▸ Work order
In the entries below, find the line with "intros (data &" and the line with "as (params &". Print those two and everything between them exactly, and nothing else.

======== Listed entries ========

(** C6, amended. On every successful generation the [parameters] object
    of the response has exactly the keys [width], [height], [steps], [n],
    [guidance_scale] and [negative_prompt], each with the value sent in
    the upstream payload (defaults included); a forwarded seed is not
    echoed. *)
Theorem parameters_echo_payload (w : world) (key : string) (d : json)
    u h p t (r : pydict) :
  upstream_call (_generate_image_core key d) = Some (u, h, p, t) →
  run w (_generate_image_core key d) = Ok (r, 200) →
  ∃ params,
    r !! "parameters" = Some (JObj params) ∧
    ∀ k, params !! k = if bool_decide (k ∈ ECHOED_PARAMETERS) then p !! k else None.
Proof.
  intros (data & -> & _ & _ & _ & _ & -> & _)%upstream_call_inv
         (data' & resp & body & entries & [= <-] & _ & _ & _ & _ & _ & _ & _ & ->)%run_success_inv.
  destruct (success_parameters (prompt_of data) (model_of data) (width_of data)
              (height_of data) (steps_of data) (n_of data) (payload_of data)
              (results_from 0 entries) (now_isoformat w))
    as (params & Hp & Hwi & Hhe & Hst & Hn & Hg & Hnp & Hother).
  exists params. split; [done |]. intros k.
  destruct (bool_decide_reflect (k ∈ ECHOED_PARAMETERS)) as [Hin | Hout]; [| auto].
  unfold ECHOED_PARAMETERS in Hin.
  repeat (apply elem_of_cons in Hin as [-> | Hin]); [..| by apply elem_of_nil in Hin].
  - by rewrite Hwi, payload_width.
  - by rewrite Hhe, payload_height.
  - by rewrite Hst, payload_steps.
  - by rewrite Hn, payload_n.
  - by rewrite Hg, payload_guidance_scale.
  - by rewrite Hnp, payload_negative_prompt.
Qed.

Lemma parameters_echo_payload_witness :
  ∃ params,
    success_body (prompt_of seeded_request) (model_of seeded_request)
      (width_of seeded_request) (height_of seeded_request)
      (steps_of seeded_request) (n_of seeded_request) (payload_of seeded_request)
      (results_from 0 example_entries) (now_isoformat example_world)
      !! "parameters" = Some (JObj params) ∧
    ∀ k, params !! k =
         if bool_decide (k ∈ ECHOED_PARAMETERS)
         then payload_of seeded_request !! k else None.
Proof.
  apply (parameters_echo_payload example_world "key" (JObj seeded_request)
           TOGETHER_API_URL (request_headers "key") (payload_of seeded_request) 120).
  - apply validated_call. validate.
  - apply (run_success example_world "key" seeded_request example_reply
             {[ "data" := JArr (JObj <$> example_entries) ]} example_entries);
      [validate | reflexivity | reflexivity | reflexivity | reflexivity
      | discriminate | apply example_entries_sized].
Defined.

========

▸ Exercise answer
  intros (data & -> & _ & _ & _ & _ & -> & _)%upstream_call_inv
         (data' & resp & body & entries & [= <-] & _ & _ & _ & _ & _ & _ & _ & ->)%run_success_inv.
  destruct (success_parameters (prompt_of data) (model_of data) (width_of data)
              (height_of data) (steps_of data) (n_of data) (payload_of data)
              (results_from 0 entries) (now_isoformat w))
    as (params & Hp & Hwi & Hhe & Hst & Hn & Hg & Hnp & Hother).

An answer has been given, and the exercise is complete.